Seyeddokht Atefeh, Aslaminejad Ali Asghar, Masoudi-Nejad Ali, Nassiri Mohammadreza, Zahiri Javad, Sadeghi Balal
Department of Animal Science, Faculty of Agriculture, Ferdowsi University of Mashhad, Mashhad, Iran.
Laboratory of System Biology and Bioinformatics (LBB), Institute of Biochemistry and Biophysics, University of Tehran, Tehran, Iran.
Avicenna J Med Biotechnol. 2016 Jan-Mar;8(1):36-41.
Piwi-interacting RNAs (piRNAs) are small non-coding RNAs (ncRNAs), with a length of about 24-32 nucleotides, which have been discovered recently. These ncRNAs play an important role in germline development, transposon silencing, epigenetic regulation, protecting the genome from invasive transposable elements, and the pathophysiology of diseases such as cancer. piRNA identification is challenging due to the lack of conserved piRNA sequences and structural elements.
To detect piRNAs, an appropriate feature set, including 8 diverse feature groups to encode each RNA was applied. In addition, a Support Vector Machine (SVM) classifier was used with optimized parameters for RNA classification. According to the obtained results, the classification performance using the optimized feature subsets was much higher than the one in previously published studies.
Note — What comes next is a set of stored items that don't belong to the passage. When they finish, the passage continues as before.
(* ===== verification/WireCodec.v ===== *)
(** * A codec for concrete runs

    [encoding/json] is an interface of the model ([Encoding.Json]).  This instance,
    a plain self-delimiting encoding of every exported field, meets its laws for
    all records, so that the theorems stated for any codec can be run.  It is
    used in no definition that models the program. *)

From Stdlib Require Import Strings.Byte Strings.Ascii.
From S2P Require Import Prelude Bytes Msg LogStore Encoding Wal WalOps.

Module WireCodec.

(** A printer with the parser that undoes it. *)
Class Wire (A : Type) := { put : A → bytes; get : bytes → option (A * bytes) }.
Definition faithful {A} `{Wire A} (canon : A → A) : Prop :=
  ∀ a tl, get (put a ++ tl) = Some (canon a, tl).

Fixpoint put_pos (p : positive) : bytes :=
  match p with xH => [x32] | xO p => x30 :: put_pos p | xI p => x31 :: put_pos p end.
Fixpoint get_pos (b : bytes) : option (positive * bytes) :=
  match b with
  | x32 :: b => Some (xH, b)
  | x30 :: b => '(p, b) ← get_pos b; Some (xO p, b)
  | x31 :: b => '(p, b) ← get_pos b; Some (xI p, b)
  | _ => None
  end.

Lemma get_put_pos p tl : get_pos (put_pos p ++ tl) = Some (p, tl).
Proof. induction p as [p IH|p IH|]; simpl; [by rewrite IH..|done]. Qed.

#[export] Instance wire_Z : Wire Z := {
  put z := match z with Z0 => [x30] | Zpos p => x31 :: put_pos p | Zneg p => x32 :: put_pos p end;
  get b := match b with
           | x30 :: b => Some (Z0, b)
           | x31 :: b => '(p, b) ← get_pos b; Some (Zpos p, b)
           | x32 :: b => '(p, b) ← get_pos b; Some (Zneg p, b)
           | _ => None
           end;
}.

Lemma wire_Z_ok : faithful (A := Z) id.
Proof. intros [|p|p] tl; simpl; [done|by rewrite get_put_pos..]. Qed.

Fixpoint put_string (s : string) : bytes :=
  match s with EmptyString => [x30] | String c s => x31 :: byte_of_ascii c :: put_string s end.
Fixpoint get_string (b : bytes) : option (string * bytes) :=
  match b with
  | x30 :: b => Some (EmptyString, b)
  | x31 :: c :: b => '(s, b) ← get_string b; Some (String (ascii_of_byte c) s, b)
  | _ => None
  end.

#[export] Instance wire_string : Wire string := { put := put_string; get := get_string }.

Lemma wire_string_ok : faithful (A := string) id.
Proof.
  intros s tl. simpl. induction s as [|c s IH]; simpl; [done|]. rewrite IH. simpl.
  by rewrite ascii_of_byte_of_ascii.
Qed.

#[export] Instance wire_bool : Wire bool := {
  put b := if b then [x31] else [x30];
  get b := match b with x31 :: b => Some (true, b) | x30 :: b => Some (false, b) | _ => None end;
}.

Lemma wire_bool_ok : faithful (A := bool) id.
Proof. by intros []. Qed.

#[export] Instance wire_option {A} `{Wire A} : Wire (option A) := {
  put o := match o with None => [x30] | Some a => x31 :: put a end;
  get b := match b with
           | x30 :: b => Some (None, b)
           | x31 :: b => '(a, b) ← get b; Some (Some a, b)
           | _ => None
           end;
}.

Lemma wire_option_ok {A} `{Wire A} canon :
  faithful (A := A) canon → faithful (A := option A) (fmap canon).
Proof. intros Hf [a|] tl; simpl; [by rewrite Hf|done]. Qed.

#[export] Instance wire_msg : Wire Msg := {
  put m := put (Msg.ID m) ++ put (Msg.Body m) ++ put (Msg.Priority m) ++ put (Msg.Seq m) ++
    put (Msg.VisibleAt m) ++ put (Msg.EnqueuedAt m) ++ put (Msg.Attempts m) ++
    put (Msg.Receipt m) ++ put (Msg.LeaseExpiry m);
  get b := '(id, b) ← get b; '(body, b) ← get b; '(prio, b) ← get b; '(s, b) ← get b;
    '(v, b) ← get b; '(e, b) ← get b; '(a, b) ← get b; '(r, b) ← get b; '(l, b) ← get b;
    Some (Msg.Mk id body prio s v e a r l 0, b);
}.

#[export] Instance wire_config : Wire Config := {
  put c := put (Config.Name c) ++ put (Config.Mode c) ++ put (Config.Priority c) ++
    put (Config.MaxAttempts c) ++ put (Config.VisibilityTimeoutMS c);
  get b := '(n, b) ← get b; '(m, b) ← get b; '(p, b) ← get b; '(a, b) ← get b; '(v, b) ← get b;
    Some (Config.Mk n m p a v, b);
}.

Ltac roundtrip :=
  repeat (rewrite <- (assoc_L (++)) || rewrite wire_Z_ok || rewrite wire_string_ok
          || rewrite wire_bool_ok || (progress simpl_bind)).

Lemma wire_msg_ok : faithful (A := Msg) Msg.erase.
Proof. intros m tl. cbn [put get wire_msg]. roundtrip. by destruct m. Qed.

Lemma wire_config_ok : faithful (A := Config) id.
Proof. intros c tl. cbn [put get wire_config]. roundtrip. by destruct c. Qed.

#[export] Instance wire_rec : Wire Rec := {
  put r := put (Rec.Op r) ++ put (Rec.Queue r) ++ put (Rec.ID r) ++ put (Rec.Msg r) ++
    put (Rec.Config r) ++ put (Rec.Epoch r) ++ put (Rec.Seq r) ++ put (Rec.At r);
  get b := '(op, b) ← get b; '(q, b) ← get b; '(id, b) ← get b; '(m, b) ← get b;
    '(c, b) ← get b; '(e, b) ← get b; '(s, b) ← get b; '(a, b) ← get b;
    Some (Rec.Mk op q id m c e s a, b);
}.

Lemma wire_rec_ok : faithful (A := Rec) Rec.erase.
Proof.
  intros r tl. cbn [put get wire_rec]. roundtrip.
  rewrite (wire_option_ok _ wire_msg_ok). roundtrip.
  rewrite (wire_option_ok _ wire_config_ok). roundtrip.
  destruct r as [? ? ? ? [c|] ? ? ?]; done.
Qed.

#[export] Instance json : Json := {
  marshal r := Some (put r);
  unmarshal b := '(r, tl) ← get b; match tl with [] => Some r | _ => None end;
}.

Lemma unmarshal_put (r : Rec) : unmarshal (put r) = Some (Rec.erase r).
Proof. cbn [unmarshal json]. rewrite <- (app_nil_r (put r)), wire_rec_ok. done. Qed.

#[export] Instance json_laws : JsonLaws.
Proof.
  split.
  - intros r b E. assert (b = put r) as -> by (by injection E).
    split; [|exact (mk_is_Some _ _ (unmarshal_put r))].
    clear E. intros E. pose proof (unmarshal_put r) as Hu. by rewrite E in Hu.
  - intros r _. exists (put r). split; [done|]. apply unmarshal_put.
Defined.

(** Concrete logs. *)
Lemma bodies_readable (l : list Rec) :
  Forall (λ r, fits (put r)) l → readable (put <$> l) (Rec.erase <$> l).
Proof.
  induction 1 as [|r l Hf Hl IH]; [constructor|]. constructor; [|done].
  split; [done|apply unmarshal_put].
Qed.
End WireCodec.

Lemma fits_dec b : bool_decide (b ≠ []) && (Z.of_nat (length b) <=? maxRecord) = true → fits b.
Proof. intros [H1%bool_decide_eq_true H2]%andb_true_iff. split; [done|lia]. Qed.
Our results revealed 98% accuracy, Mathew' correlation coefficient of 98% and 99% specificity in discriminating piRNAs from the other RNAs. Also, the obtained results show that the proposed method outperforms its competitors.
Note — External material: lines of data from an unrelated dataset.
(** ** Messages without a queue *)

(** C31: recovery does not drop messages silently.  When a log opens, every
    queue name the log mentions without ever creating it has no message left,
    alive or dead; a log with such a message does not open. *)
Theorem open_refuses_orphans `{JsonLaws} `{RangingLaws} bodies rs tl sy tick now step M n :
  readable bodies rs → torn tl →
  Open sy tick (OEnv (Ok (frames bodies ++ tl)) quiet_scan now) step = Some (Ok M) →
  created n (WalOps.delivered rs) = None →
  s_live (stage n (WalOps.delivered rs)) = ∅ ∧ s_dlq (stage n (WalOps.delivered rs)) = ∅ ∧
  queues M !! n = None.
Proof.
  intros Hr Ht E Hn. destruct (recover_ok bodies rs tl sy now Hr Ht) as (w' & _ & _ & _ & _ & _ & _ & _ & Erec).
  unfold Open in E. simpl in E. unfold quiet_scan in E. rewrite Erec in E.
  destruct (install _ _ _) as [[qs|]|] eqn:Ei; [|done..]. simpl in E. injection E as <-. simpl.
  assert (r_queues (rebuilt rs) !! n = None) as Hq by (unfold rebuilt; by rewrite recover_all_queues, Hn).
  assert (staged (rebuilt rs) n = stage n (WalOps.delivered rs)) as Es by apply recover_all_staged.
  destruct (install_refuses _ _ _ _ Ei n Hq) as [Hnone Hun]. rewrite <- Es. unfold staged.
  destruct (r_pending (rebuilt rs) !! n) as [st|] eqn:Hp; [|by split_and!].
  destruct (Hun st) as [H1' H2']; [|by split_and!].
  rewrite range_perm. by apply elem_of_map_to_list.
Qed.

(** An enqueue for a queue that was never created, and its ack. *)
Definition orphan_recs : list Rec :=
  [Rec.of_msg OpEnqueue "gone" (Msg.Mk "a1" "hi" 0 1 5 5 0 "" 0 0); Rec.of_id OpAck "gone" "a1"].

Lemma open_refuses_orphans_witness :
  s_live (stage "gone" (Rec.erase <$> orphan_recs)) = ∅ ∧ s_dlq (stage "gone" (Rec.erase <$> orphan_recs)) = ∅.
Proof.
  set (bodies := WireCodec.put <$> orphan_recs).
  destruct (Open 0 0 (OEnv (Ok (frames bodies ++ [])) quiet_scan (λ _, 0)) 0) as [[M|e]|] eqn:E;
    [|vm_compute in E; discriminate E..].
  destruct (open_refuses_orphans bodies (Rec.erase <$> orphan_recs) [] 0 0 (λ _, 0) 0 M "gone")
    as (H1' & H2' & _).
  - apply WireCodec.bodies_readable. repeat constructor; apply fits_dec; vm_compute; reflexivity.
  - apply torn_nil.
  - exact E.
  - vm_compute. reflexivity.
  - split; [exact H1'|exact H2'].
Defined.

(** ** Failed writes *)

(** C8: an accepted message outlives every failure.  Take a message a queue holds
    while memory and log agree, and let any calls follow, each of whose writes
    may fail in any way, reported or not: as long as nobody acknowledges that
    message and no compaction runs, a restart finds it in its queue, body and
    all, even when a failed [Nack] or dead letter record has since made memory
    and log differ.  The restart reads the file as it is, with what the failed
    writes left behind the end of the log and the bytes [cut] of a last record
    over that; asked is only that those bytes do not happen to begin with a whole
    record.  One failed write never leaves one ([failed_write_torn]), and neither
    does the end of a record's text ([torn_text]); it takes pieces of two records
    that fit together and have the right CRC-32. *)
Theorem accepted_survives_faults `{JsonLaws} `{RangingLaws} (envs : nat → wenv) T M0 n q0 x P m M cut sy tick now :
  mreach envs T M0 → queues M0 !! n = Some q0 → abs q0 !! x = Some (P, m) →
  freach envs (Msg.ID m) M0 M → torn (behind M cut) →
  ∃ M' q y P' v, mexec envs (MRestart cut sy tick now) M = Some (M', MDone None) ∧
    queues M' !! n = Some q ∧ wf q ∧ abs q !! y = Some (P', v) ∧ Msg.ID v = Msg.ID m ∧ Msg.Body v = Msg.Body m.
Proof.
  intros Hr Hq Hx Hf Ht. pose proof (mreach_healthy _ _ _ Hr) as Hh.
  pose proof (enduring_start envs n (Msg.ID m) (Msg.Body m) T M0 q0 x P m Hh Hq Hx eq_refl eq_refl) as H0'.
  destruct (freach_enduring envs n (Msg.ID m) (Msg.Body m) M0 M H0' Hf) as [He Ed].
  assert (is_Some (queues M !! n)) as [q Hqm] by (apply elem_of_dom; rewrite Ed; by eapply elem_of_dom_2).
  destruct (enduring_restart envs n (Msg.ID m) (Msg.Body m) M cut sy tick now q He Ht Hqm)
    as (M' & q' & E & Hq' & Hwf & y & P' & v & Hy & Ei & Eb).
  by exists M', q', y, P', v.
Qed.

(** The fifth write fails and leaves five bytes behind. *)
Definition failing (i : nat) : wenv :=
  if bool_decide (i = 4)%nat then WEnv unixEpoch (Some (5%nat, ErrIO "disk full")) None else calm i.
Definition M_fail : Manager := (final_of failing two_jobs).2.

Lemma M_fail_reach : mreach failing 10 M_fail.
Proof.
  assert ((final_of failing two_jobs).1 = 10) as ET by (vm_compute; reflexivity).
  pose proof (final_mreach failing two_jobs) as Hr. by rewrite ET in Hr.
Qed.

(** Two messages that are ready, and a batch whose second lease record is refused. *)
Definition M_batch : Manager :=
  (final_of failing
    [(10, MCreate (Config.Mk "q" FIFO true 2 1000));
     (10, MCall "q" (CEnqueue "a" 0 0 1 (one_byte 1))); (10, MCall "q" (CEnqueue "b" 0 0 2 (one_byte 2)))]).2.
In this paper, a prediction method was proposed to identify piRNA in human. Also, 48 heterogeneous features (sequence and structural features) were used to encode RNAs. To assess the performance of the method, a benchmark dataset containing 515 piRNAs and 1206 types of other RNAs was constructed. Our method reached the accuracy of 99% on the benchmark dataset. Also, our analysis revealed that the structural features are the most contributing features in piRNA prediction.
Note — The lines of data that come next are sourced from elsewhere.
(** ** Success *)

(** What a 201 for a message says of the manager. *)
Lemma enqueue_created T M n req now rnd M' m :
  healthy envs T M → in_i64 (enq_DelayMS req) →
  mserves T T (MCall n (CEnqueue (enq_Body req) (enq_Priority req) (enq_DelayMS req * Millisecond) now rnd)) M →
  serve envs (PostMessages n (Decoded req) now rnd) M = Some (M', Some (Reply StatusCreated (PMsg m))) →
  ∃ q q' x, queues M !! n = Some q ∧ queues M' !! n = Some q' ∧ healthy envs T M' ∧
    (let u := new_msg (enq_Body req) (enq_Priority req) (enq_DelayMS req * Millisecond) now rnd (seq q + 1) in
     abs q' !! x = Some (In (gate u now), u) ∧ Msg.ID u = Msg.ID m) ∧ now ≤ T.
Proof.
  intros Hh Hi Hsv E. simpl in E. unfold enqueue, with_body, Get in E.
  destruct (queues M !! n) as [q|] eqn:Hq; [|done]. simpl in E. case_bool_decide; [done|].
  destruct (boundedMS _ _ _) as [d|] eqn:Hd; [|done]. simpl in E.
  assert (d = enq_DelayMS req * Millisecond) as ->.
  { unfold boundedMS in Hd. destruct (enq_DelayMS req <? 0) eqn:H1'; [done|].
    destruct (Z.quot _ _ <? _) eqn:H2'; [done|]. injection Hd as <-. apply i64_id.
    change (Z.quot maxDelay Millisecond) with 31536000000 in H2'. unfold in_i64, two63, Millisecond. lia. }
  set (d := _ * Millisecond) in *. destruct (Hsv q Hq) as [Hk Hserve].
  unfold on_queue in E. rewrite Hq in E. change (api_log envs) with ops_log in E. cbn [mbind option_bind] in E.
  destruct (Enqueue (enq_Body req) (enq_Priority req) d now rnd q (wal M)) as [[[q' w'] [u|e]]|] eqn:Ee;
    [|by injection E as _ E; destruct (errorsIs _ _)|done].
  injection E as <- <-. exists q, q'.
  assert (accepts q (enq_Priority req)) as Ha.
  { destruct (decide (accepts q (enq_Priority req))) as [|Ha]; [done|]. by rewrite Enqueue_disabled in Ee. }
  destruct (Enqueue_ok (enq_Body req) (enq_Priority req) d now rnd q (wal M)) as
    (q1 & res & E1 & _ & Hx & _ & _ & _ & _ & _ & Hres); [|done|done|].
  { apply (qo_wf _ _ _ _ (hy_queue _ _ _ Hh n q Hq)). }
  rewrite Ee in E1. injection E1 as <- _ <-. destruct (snd _); [by destruct Hres|].
  destruct Hres as (m' & [= <-] & Em & Ea & _). eexists. cbv zeta. split_and!; [done|apply lookup_insert_eq| | | |].
  - apply (healthy_call envs T M n (CEnqueue (enq_Body req) (enq_Priority req) d now rnd) q q' w' (RMsg (Ok u)));
      [done..| |done]. simpl. change (run_log envs) with ops_log. by rewrite Ee.
  - rewrite Ea. apply lookup_insert_eq.
  - by rewrite <- Em.
  - by destruct Hserve as [[_ ?] _].
Qed.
Piwi相互作用RNA(piRNA)是一类小的非编码RNA(ncRNA),长度约为24 - 32个核苷酸,是最近才被发现的。这些ncRNA在生殖细胞发育、转座子沉默、表观遗传调控、保护基因组免受侵入性转座元件影响以及癌症等疾病的病理生理学中发挥着重要作用。由于缺乏保守的piRNA序列和结构元件,piRNA的鉴定具有挑战性。
为了检测piRNA,应用了一个合适的特征集,包括8个不同的特征组来编码每个RNA。此外,使用支持向量机(SVM)分类器并对RNA分类的参数进行了优化。根据获得的结果,使用优化后的特征子集进行分类的性能比先前发表的研究中的性能要高得多。
我们的结果显示在区分piRNA与其他RNA时,准确率为98%,马修相关系数为98%,特异性为99%。此外,获得的结果表明所提出的方法优于其竞争对手。
本文提出了一种预测方法来鉴定人类中的piRNA。此外,使用了48个异构特征(序列和结构特征)来编码RNA。为了评估该方法的性能,构建了一个包含515个piRNA和1206种其他RNA类型的基准数据集。我们的方法在基准数据集上达到了99%的准确率。此外,我们的分析表明结构特征是piRNA预测中最具贡献的特征。